Rand Paul Forces Obama Administration To Answer With 'No' - Update: Rand Paul Responds

By Susan Duclos

After a 13 hour talking filibuster and public support from the left, right and center, Senator Rand Paul and others that joined with him, managed to apply enough pressure on the Obama administration to finally receive an answer to whether Obama has authority to kill an American on U.S. soil in a non-combat situation.

From AG Eric Holder, via  White House mouthpiece Jay Carney "The answer is no."

Then Carney adds "“if the United States were under attack, there were an imminent threat,” the president has the authority to protect the country from that assault.."

One has to wonder why it took so long, a 13 hour filibuster, an explosion of support for the questions and demands for an answer from the Obama administration on social media, a petition on the White House website, countless articles and  hours of television time, to get that very simply answer?

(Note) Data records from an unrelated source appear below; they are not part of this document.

(** C1 as stated fails: the submission of the scenario passes the checks on
    the phone and the date, but on a page whose [firebase] has no app the
    listener throws before [add]; no write is sent and no document is
    inserted, whatever the platform would have answered. *)
Lemma valid_submission_without_write :
  Intake.validation (Intake.clock Samples.notReady) Samples.asha = true
  /\ Intake.submitDisabled (Intake.page (Samples.world Samples.asha)) = false
  /\ Intake.check Samples.notReady Samples.asha = Intake.Throw Intake.notInitialized
  /\ Intake.calls
       (Intake.run Intake.InlineMessage Samples.notReady
          [Intake.Submit; Intake.Settled "r1" (Firestore.Commit 1767940201000)]
          (Samples.world Samples.asha)) = []
  /\ Intake.db
       (Intake.run Intake.InlineMessage Samples.notReady
          [Intake.Submit; Intake.Settled "r1" (Firestore.Commit 1767940201000)]
          (Samples.world Samples.asha)) = ∅.
Proof. vm_compute. repeat split; reflexivity. Qed.

(* --------------------------------------------------------------------- *)
(** ** The submit button while the result is shown *)

Section SuccessViewFacts.
Import Intake.

Variable env : Env.

Import Spec.

Lemma fire_noReEnable n t (p : Page) :
  timers p !! n = Some t ->
  ReEnable ∉ timers p ->
  ReEnable ∉ timers (fire t (dropTimer n p)).
Proof.
  intros Hn Hno.
  assert (Hdel : ReEnable ∉ base.delete n (timers p)).
  { intros Hin. apply Hno. eapply list_elem_of_delete_inv, Hin. }
  destruct t; cbn.
  - exfalso. apply Hno. eapply list_elem_of_lookup_2, Hn.
  - rewrite elem_of_app, list_elem_of_singleton. intros [?|?]; [auto|discriminate].
  - destruct (bookingWidget p) as [[|?]|]; exact Hdel.
Qed.

Lemma step_noReEnable e w :
  noReEnable w -> noReEnable (step SuccessView env e w).
Proof.
  unfold noReEnable. intros Hno. destruct e; cbn.
  - exact Hno.
  - destruct (submitDisabled (page w)); [exact Hno|].
    unfold onSubmit. destruct (check env _); exact Hno.
  - unfold onSettled. destruct (awaiting (page w)); [|exact Hno].
    destruct (Firestore.add _ _ _ _); cbn; [exact Hno|].
    unfold showSuccessUI. cbn.
    destruct (bookingWidget (page w)); cbn; [|exact Hno].
    rewrite elem_of_app, list_elem_of_singleton. intros [?|?]; [auto|discriminate].
  - destruct (timers (page w) !! n) eqn:Hn; [|exact Hno].
    cbn. eapply fire_noReEnable; eauto.
  - apply not_elem_of_nil.
Qed.

Lemma run_noReEnable es w :
  noReEnable w -> noReEnable (run SuccessView env es w).
Proof.
  revert w. induction es as [|e es IH]; intros w Hw; [exact Hw|].
  apply IH, step_noReEnable, Hw.
Qed.

Lemma fire_submitDisabled n t (p : Page) :
  timers p !! n = Some t -> ReEnable ∉ timers p ->
  submitDisabled (fire t (dropTimer n p)) = submitDisabled p.
Proof.
  intros Hn Hno. destruct t; cbn; try reflexivity.
  - exfalso. apply Hno. eapply list_elem_of_lookup_2, Hn.
  - destruct (bookingWidget p) as [[|?]|]; reflexivity.
Qed.

Lemma fire_awaiting t n (p : Page) :
  awaiting (fire t (dropTimer n p)) = awaiting p.
Proof.
  destruct t; cbn; try reflexivity.
  destruct (bookingWidget p) as [[|?]|]; reflexivity.
Qed.

Lemma step_held e w :
  Spec.isReload e = false -> held w -> held (step SuccessView env e w).
Proof.
  intros He (Hd & Ha & Hno).
  split; [|split]; [| |apply step_noReEnable, Hno].
  - destruct e; cbn; try discriminate; try exact Hd.
    + rewrite Hd. exact Hd.
    + unfold onSettled. rewrite Ha. exact Hd.
    + destruct (timers (page w) !! n) eqn:Hn; [|exact Hd].
      cbn. rewrite (fire_submitDisabled n t _ Hn Hno). exact Hd.
  - destruct e; cbn; try discriminate; try exact Ha.
    + rewrite Hd. exact Ha.
    + unfold onSettled. rewrite Ha. exact Ha.
    + destruct (timers (page w) !! n) eqn:Hn; [|exact Ha].
      cbn. rewrite fire_awaiting. exact Ha.
Qed.

Lemma run_held es w :
  Forall (fun e => Spec.isReload e = false) es -> held w ->
  held (run SuccessView env es w).
Proof.
  intros H. revert w. induction H as [|e es He _ IH]; intros w Hw; [exact Hw|].
  apply IH, step_held; assumption.
Qed.

Lemma step_sending e w :
  Spec.isReload e = false -> Spec.isSettled e = false ->
  sending w -> sending (step SuccessView env e w).
Proof.
  intros Hr Hs (Hd & Ha & Hno).
  split; [|split]; [| |apply step_noReEnable, Hno].
  - destruct e; cbn; try discriminate; try exact Hd.
    + rewrite Hd. exact Hd.
    + destruct (timers (page w) !! n) eqn:Hn; [|exact Hd].
      cbn. rewrite (fire_submitDisabled n t _ Hn Hno). exact Hd.
  - destruct e; cbn; try discriminate; try exact Ha.
    + rewrite Hd. exact Ha.
    + destruct (timers (page w) !! n) eqn:Hn; [|exact Ha].
      cbn. rewrite fire_awaiting. exact Ha.
Qed.

Lemma run_sending es w :
  Forall (fun e => Spec.isReload e = false /\ Spec.isSettled e = false) es ->
  sending w -> sending (run SuccessView env es w).
Proof.
  intros H. revert w. induction H as [|e es [Hr Hs] _ IH]; intros w Hw; [exact Hw|].
  apply IH, step_sending; assumption.
Qed.

(** The answer of the platform, when it commits, ends the sending. *)
Lemma settled_held id t w :
  sending w -> held (step SuccessView env (Settled id (Firestore.Commit t)) w).
Proof.
  intros (Hd & [d Ha] & Hno).
  split; [|split]; [| |apply step_noReEnable, Hno];
    cbn; unfold onSettled; rewrite Ha; cbn; unfold showSuccessUI; cbn;
    destruct (bookingWidget (page w)); cbn; solve [exact Hd | reflexivity].
Qed.

End SuccessViewFacts.

Section GuardFacts.
Import Intake.

Variable v : Variant.
Variable env : Env.

Lemma filter_isReEnable_delete (l : list Timer) n t :
  l !! n = Some t ->
  (length (List.filter Props.isReEnable (base.delete n l))
   + (if Props.isReEnable t then 1 else 0))%nat
  = length (List.filter Props.isReEnable l).
Proof.
  revert n. induction l as [|x l IH]; intros [|n] H; cbn in *; try discriminate.
  - injection H as ->. clear IH. destruct (Props.isReEnable t); cbn; lia.
  - specialize (IH n H).
    destruct (Props.isReEnable x), (Props.isReEnable t); cbn in *;
      first [exact IH | exact (f_equal S IH)].
Qed.

Lemma filter_isReEnable_snoc (l : list Timer) t :
  length (List.filter Props.isReEnable (l ++ [t]))
  = (length (List.filter Props.isReEnable l)
     + (if Props.isReEnable t then 1 else 0))%nat.
Proof.
  rewrite List.filter_app, length_app. cbn.
  destruct (Props.isReEnable t); reflexivity.
Qed.
(** * Real-time AI call notes: extraction engine, session store, coaching gate
      and summary orchestrator

    A shallow embedding of
      - [src/hooks/useTextAnalysis.ts]   (keyword lexicon, [analyzeText]),
      - [src/store/callStore.ts]         (the zustand store and its actions),
      - [src/services/geminiService.ts]  (coaching cache, summary generation),
      - [src/components/AgentCoaching.tsx] ([fetchSuggestions]),
      - the handlers of [App] that feed the store (speech, typed text, audio
        transcripts) and the search of [CallHistory],
    followed by the properties the specification states about them and by
    further properties of the code.

    Conventions of the embedding.
    - A JavaScript string is a [string]; every [ascii] stands for one UTF-16
      code unit in the range 0..255, so [String.length] is [.length].
    - Lengths and counters are [nat]; quantities that the code subtracts
      (transcript growth, sentiment scores, clock readings) are [Z].
    - A JavaScript number that holds a money value is an IEEE 754 double,
      Rocq's primitive [float] ([number]): [+] is the rounded addition of
      doubles, and [NaN], the infinities and the signed zeros are there.
    - [uuidv4()], [Date.now()] and [new Date()] read a [World] that is threaded
      through the code with a small state monad.
    - The remote model (the [fetch] in [callGeminiAPI]) followed by
      [JSON.parse] is an oracle: each asynchronous function takes the outcome
      of the request as an argument and reports whether it issued the request. *)

From Stdlib Require Import List String Ascii ZArith NArith Arith Bool Lia.
From Stdlib Require Import DecimalString.
From Stdlib Require Import PrimFloat SpecFloat FloatOps.
Import ListNotations.
Open Scope string_scope.
Open Scope list_scope.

Should Senator Paul now followup with a request for an official definition from the Obama administration as to what they consider a "combat situation" on American soil to be?

[Update] Holder's letter simply states:

It has come to my attention that you have now asked an additional question: "Does the President have the authority to use a weaponized drone to kill an American not engaged in combat on American soil?" The answer to that question is no.

[Update] Paul responds:

"Hooray!" Paul responded, when read the letter for the first time during an interview with Fox News. "For 13 hours yesterday, we asked him that question, so there is a result and a victory. Under duress and under public humiliation, the White House will respond and do the right thing." 

More:

But on Thursday afternoon, Holder sent a terse letter to Paul that said: "It has come to my attention that you have now asked an additional question: 'Does the President have the authority to use a weaponized drone to kill an American not engaged in combat on American soil?' The answer to that question is no."

In response, Paul said Thursday that "we're proud to announce that the president is not going to kill unarmed Americans on American soil." He later took to the floor to promote the attorney general's response, before the Senate moved to vote on Brennan.